What to produce>
The answer must consist of every line from the entries below that contains the word "calls".

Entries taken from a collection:
######

(** X24.  With a cap below 3, a command longer than the cap is not cut
    down to it: the result has three characters or more, so it is longer
    than the cap, and for a cap of 1 or 2 it is even longer than the
    command. *)
Theorem truncate_command_small_cap command max_length :
  max_length < 3 →
  max_length < Py.str_len command →
  max_length < Py.str_len (Utils.truncate_command command max_length) ∧
  Py.str_len (Utils.truncate_command command max_length)
  = Z.max 3 (Py.str_len command + max_length).
Proof.
  intros Hmax Hlong. unfold Utils.truncate_command.
  destruct (Z.leb_spec (Py.str_len command) max_length); [lia|].
  rewrite str_len_app, str_len_slice_to_negative by lia.
  change (Py.str_len "...") with 3. lia.
Qed.

Lemma truncate_command_small_cap_witness :
  2 < Py.str_len (Utils.truncate_command "git status" 2) ∧
  Py.str_len (Utils.truncate_command "git status" 2)
  = Z.max 3 (Py.str_len "git status" + 2).
Proof.
  apply (truncate_command_small_cap "git status" 2).
  - lia.
  - vm_compute. reflexivity.
Defined.

Lemma format_rows_query arrow commands selected_idx query indices :
  ∀ lines,
    Utils.format_rows arrow commands selected_idx query indices lines
    = Utils.format_rows arrow commands selected_idx EmptyString indices lines.
Proof.
  induction indices as [|i indices IH]; intros lines; simpl; [done|].
  destruct (Py.getitem commands i) as [cmd|e]; simpl; [|done].
  rewrite IH. unfold Utils.highlight_query. by destruct (Py.str_truthy query).
Qed.

(** X25.  The query given to [format_command_list] has no effect on
    what it returns: nothing is highlighted. *)
Theorem format_command_list_ignores_query arrow commands max_display
    selected_idx query :
  Utils.format_command_list arrow commands max_display selected_idx query
  = Utils.format_command_list arrow commands max_display selected_idx
      EmptyString.
Proof.
  unfold Utils.format_command_list, Utils.format_command_lines.
  by rewrite format_rows_query.
Qed.

Lemma format_rows_spec arrow commands selected_idx query indices :
  ∀ lines,
    Forall (λ i, 0 ≤ i < Py.len commands) indices →
    ∃ rows,
      Utils.format_rows arrow commands selected_idx query indices lines
      = Ok (lines ++ rows) ∧
      length rows = length indices ∧
      (Forall (λ i, i ≠ selected_idx) indices →
       Forall (λ row, Py.startswith row "  " = true) rows).
Proof.
  induction indices as [|i indices IH]; intros lines Hin.
  - exists []. simpl. by rewrite app_nil_r.
  - apply Forall_cons in Hin as [[H0 Hlt] Hin].
    destruct (lookup_lt_is_Some_2 commands (Z.to_nat i)) as [cmd Hcmd];
      [unfold Py.len in Hlt; lia|].
    assert (Py.getitem commands i = Ok cmd) as Hget.
    { rewrite <- (Z2Nat.id i) by done. by rewrite getitem_nat, Hcmd. }
    cbn [Utils.format_rows]. rewrite Hget. cbn [Py.bind].
    match goal with
    | |- context [Utils.format_rows _ _ _ _ _ (lines ++ [?row])] =>
        destruct (IH (lines ++ [row]) Hin) as (rows & -> & Hlen & Hplain);
        exists (row :: rows)
    end.
    split; [by rewrite <- app_assoc|]. split; [simpl; by rewrite Hlen|].
    intros [Hi Hrest]%Forall_cons. apply Forall_cons.
    split; [|by apply Hplain].
    destruct (Z.eqb_spec i selected_idx); [done|].
    unfold Utils.highlight_query.
    destruct (Py.str_truthy query); apply (startswith_app "  " cmd).
Qed.

(** X26.  [format_command_list] never fails on an index.  Of a
    non-empty list it formats one row for each of the first
    [max_display] commands and, when there are more, one further line;
    when the selected index is not the index of a formatted row, as with
    its default -1, every row starts with two spaces, so none is marked.
    For the empty list it returns [No commands found.]. *)
Theorem format_command_list_rows arrow commands max_display selected_idx
    query :
  Utils.format_command_list arrow [] max_display selected_idx query
  = Ok "No commands found." ∧
  ∃ rows more,
    Utils.format_command_lines arrow commands max_display selected_idx query
    = Ok (rows ++ more) ∧
    length rows = Z.to_nat (Z.min (Py.len commands) max_display) ∧
    length more = (if Py.len commands >? max_display then 1 else 0)%nat ∧
    (selected_idx < 0 ∨ Z.min (Py.len commands) max_display ≤ selected_idx →
     Forall (λ row, Py.startswith row "  " = true) rows).
Proof.
  split; [done|]. unfold Utils.format_command_lines.
  set (n := Z.min (Py.len commands) max_display).
  destruct (range_spec n) as [Hlen Hrange].
  destruct (format_rows_spec arrow commands selected_idx query
              (Py.range n) []) as (rows & -> & Hcount & Hplain).
  { eapply Forall_impl; [exact Hrange|]. simpl. lia. }
  cbn [Py.bind app].
  exists rows, (if Py.len commands >? max_display
                then ["  ... and "
                        +:+ Py.str_of_int (Py.len commands - max_display)
                        +:+ " more"]
                else []).
  split; [|split; [lia|split]].
  - destruct (_ >? _); [done|by rewrite app_nil_r].
  - by destruct (_ >? _).
  - intros Hsel. apply Hplain.
    eapply Forall_impl; [exact Hrange|]. simpl. lia.
Qed.

Lemma format_command_list_rows_witness :
  ∃ rows more,
    Utils.format_command_lines ">" sample_history 3 (-1) EmptyString
    = Ok (rows ++ more) ∧
    length rows = 3%nat ∧ length more = 1%nat ∧
    Forall (λ row, Py.startswith row "  " = true) rows.
Proof.
  destruct (proj2 (format_command_list_rows ">" sample_history 3 (-1)
                     EmptyString))
    as (rows & more & Hlines & Hrows & Hmore & Hplain).
  exists rows, more. split; [exact Hlines|]. split; [exact Hrows|].
  split; [exact Hmore|]. apply Hplain. left. lia.
Defined.
(** * A chat server over SQLite: model of auth.py, database.py and server.py

    The development embeds the three server-side modules of the chat
    application as Rocq functions and proves the properties its
    specification states about them.

    - Python [str] values are represented by their UTF-8 encoding, a
      [string]; [s.encode("utf-8")] is then the list of bytes of the string.
    - Python exceptions are the [Raise] results of [result].
    - The SQLite file behind the SQLAlchemy [engine] is the record
      [Database]; the table [users] is a finite map keyed by its primary
      key, the table [messages] is a list of rows.
    - The library calls whose bodies are not part of the application
      ([hashlib.pbkdf2_hmac], [str.strip], [str.lower]) are the fields of
      the class [PyLib]; every theorem holds for every instance.
    - What the operating system decides (clock reading, random bytes,
      whether a peer is still reachable, whether the store answers) is
      data of the [World], which other threads may change between two
      reads of a handler.
    - Two calls of [broadcast_message] that overlap in time are two
      threads taking steps under a schedule; [sendall] is then the loop
      of [send] calls it is, each handing the socket a piece of the
      line. *)

From stdpp Require Import gmap strings list finite.
From Stdlib Require Import ZArith Lia Sorted.
From Stdlib.Strings Require Import Ascii String Byte.

Local Open Scope string_scope.
Local Open Scope Z_scope.
Local Open Scope list_scope.

(** ** Python values *)

Inductive exn : Type :=
| OSError            (* socket failures *)
| IntegrityError     (* sqlalchemy.exc.IntegrityError *)
| OperationalError   (* sqlalchemy.exc.OperationalError: the store does not answer *)
| ValueError         (* bytes.fromhex on a malformed string *)
| OverflowError      (* sqlite3: Python int too large to convert to SQLite INTEGER *)
| UnicodeDecodeError (* readline on bytes that are not UTF-8 *).

Inductive result (A : Type) : Type :=
| Ok (a : A)
| Raise (e : exn).

Arguments Ok {A} a.
Arguments Raise {A} e.

Definition bytes := list byte.

#[export] Instance byte_eq_decision : EqDecision byte := Byte.byte_eq_dec.

(** [s.encode("utf-8")] *)
Definition encode_utf8 (s : string) : bytes := list_byte_of_string s.

(** One hexadecimal digit, lower case, as [bytes.hex] prints it. *)
Definition hex_digit (n : nat) : ascii :=
  match n with
  | 0 => "0" | 1 => "1" | 2 => "2" | 3 => "3" | 4 => "4" | 5 => "5"
  | 6 => "6" | 7 => "7" | 8 => "8" | 9 => "9" | 10 => "a" | 11 => "b"
  | 12 => "c" | 13 => "d" | 14 => "e" | _ => "f"
  end%char%nat.

(** [bytes.hex()] *)
Fixpoint hex (bs : bytes) : string :=
  match bs with
  | [] => EmptyString
  | b :: rest =>
      let n := Byte.to_nat b in
      String (hex_digit (n / 16)%nat) (String (hex_digit (n mod 16)%nat) (hex rest))
  end.

(** Value of a hexadecimal digit; [bytes.fromhex] takes both cases. *)
Definition hex_value (c : ascii) : option nat :=
  let n := nat_of_ascii c in
  if ((48 <=? n) && (n <=? 57))%nat then Some (n - 48)%nat
  else if ((97 <=? n) && (n <=? 102))%nat then Some (n - 87)%nat
  else if ((65 <=? n) && (n <=? 70))%nat then Some (n - 55)%nat
  else None.

(** ASCII white space, which [bytes.fromhex] skips between two bytes. *)
Definition is_ascii_space (c : ascii) : bool :=
  let n := nat_of_ascii c in
  ((n =? 32) || ((9 <=? n) && (n <=? 13)))%nat.

(** [bytes.fromhex(s)]; [None] stands for the [ValueError] it raises. *)
Fixpoint fromhex (s : string) : option bytes :=
  match s with
  | EmptyString => Some []
  | String c rest =>
      if is_ascii_space c then fromhex rest
      else
        match rest with
        | EmptyString => None
        | String d rest' =>
            match hex_value c, hex_value d with
            | Some hi, Some lo =>
                match Byte.of_nat (16 * hi + lo), fromhex rest' with
                | Some b, Some bs => Some (b :: bs)
                | _, _ => None
                end
            | _, _ => None
            end
        end
  end.

(** The library functions the application calls but does not define. *)
Class PyLib : Type := {
  (** [hashlib.pbkdf2_hmac(hash_name, password, salt, iterations)] *)
  pbkdf2_hmac : string -> bytes -> bytes -> Z -> bytes;
  (** [str.strip()] *)
  str_strip : string -> string;
  (** [str.lower()] *)
  str_lower : string -> string;
}.

(** ** auth.py *)

Section Auth.
Context `{PyLib}.

(** [hash_password(password)]. The 16 bytes of [os.urandom(16)] are the
    argument [salt]. *)
Definition hash_password (salt : bytes) (password : string) : string * string :=
  let hash_bytes := pbkdf2_hmac "sha256" (encode_utf8 password) salt 100000 in
  let salt_hex := hex salt in
  let hash_hex := hex hash_bytes in
  (salt_hex, hash_hex).

(** [verify_password(password, salt_hex, stored_hash_hex)] *)
Definition verify_password (password salt_hex stored_hash_hex : string) : result bool :=
  match fromhex salt_hex with
  | None => Raise ValueError
  | Some salt =>
      let new_hash_bytes := pbkdf2_hmac "sha256" (encode_utf8 password) salt 100000 in
      let new_hash_hex := hex new_hash_bytes in
      Ok (String.eqb new_hash_hex stored_hash_hex)
  end.
End Auth.

(** ** database.py *)

(** A row of [messages]. *)
Record message_row : Type := {
  message_id : Z;
  msg_username : string;
  msg_content : string;
  created_at : string;
}.

(** The database file behind [engine]. [sqlite_sequence] is the counter
    SQLite keeps for the AUTOINCREMENT column; [online] tells whether the
    engine can open a connection and run a statement. *)
Record Database : Type := {
  users : gmap string (string * string);
  messages : list message_row;
  sqlite_sequence : Z;
  online : bool;
}.

(** [chat.db] as [init_db()] leaves a new file: both tables, no row. *)
Definition fresh_db : Database :=
  {| users := ∅; messages := []; sqlite_sequence := 0; online := true |}.

(** The store goes down ([up = false]) or comes back. *)
Definition set_online (up : bool) (db : Database) : Database :=
  {| users := users db; messages := messages db;
     sqlite_sequence := sqlite_sequence db; online := up |}.

(** The rowid an AUTOINCREMENT insert takes: one more than the largest
    rowid the table ever held. *)
Definition next_message_id (db : Database) : Z :=
  1 + fold_right Z.max (sqlite_sequence db) (map message_id (messages db)).

(** [ORDER BY message_id DESC]: insertion into a list sorted downwards. *)
Fixpoint insert_desc (r : message_row) (sorted : list message_row) : list message_row :=
  match sorted with
  | [] => [r]
  | r' :: rest =>
      if message_id r' <=? message_id r then r :: sorted
      else r' :: insert_desc r rest
  end.

Definition order_by_id_desc (rows : list message_row) : list message_row :=
  fold_right insert_desc [] rows.

(** The integers SQLite stores: 64 bits, signed. *)
Definition sqlite_integer (n : Z) : bool := (- 2 ^ 63 <=? n) && (n <? 2 ^ 63).

(** [LIMIT :limit] with [n] bound to the parameter. Binding raises
    [OverflowError] when [n] is no SQLite INTEGER, before the statement
    runs; SQLite puts no bound on the rows when [n] is negative. *)
Definition sql_limit {A : Type} (n : Z) (rows : list A) : result (list A) :=
  if sqlite_integer n then
    Ok (if n <? 0 then rows else firstn (Z.to_nat n) rows)
  else Raise OverflowError.

Section DatabaseOps.
Context `{PyLib}.

(** The statement [INSERT INTO users ...] run inside [engine.begin()]:
    the PRIMARY KEY constraint on [username] makes it raise
    [IntegrityError] when the key is taken. *)
Definition insert_user (username salt_hex hash_hex : string) (db : Database)
  : result unit * Database :=
  if online db then
    match users db !! username with
    | Some _ => (Raise IntegrityError, db)
    | None =>
        (Ok tt,
         {| users := <[username := (salt_hex, hash_hex)]> (users db);
            messages := messages db;
            sqlite_sequence := sqlite_sequence db;
            online := online db |})
    end
  else (Raise OperationalError, db).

######

Result>
    - The library calls whose bodies are not part of the application
    - Two calls of [broadcast_message] that overlap in time are two
      of [send] calls it is, each handing the socket a piece of the
(** The library functions the application calls but does not define. *)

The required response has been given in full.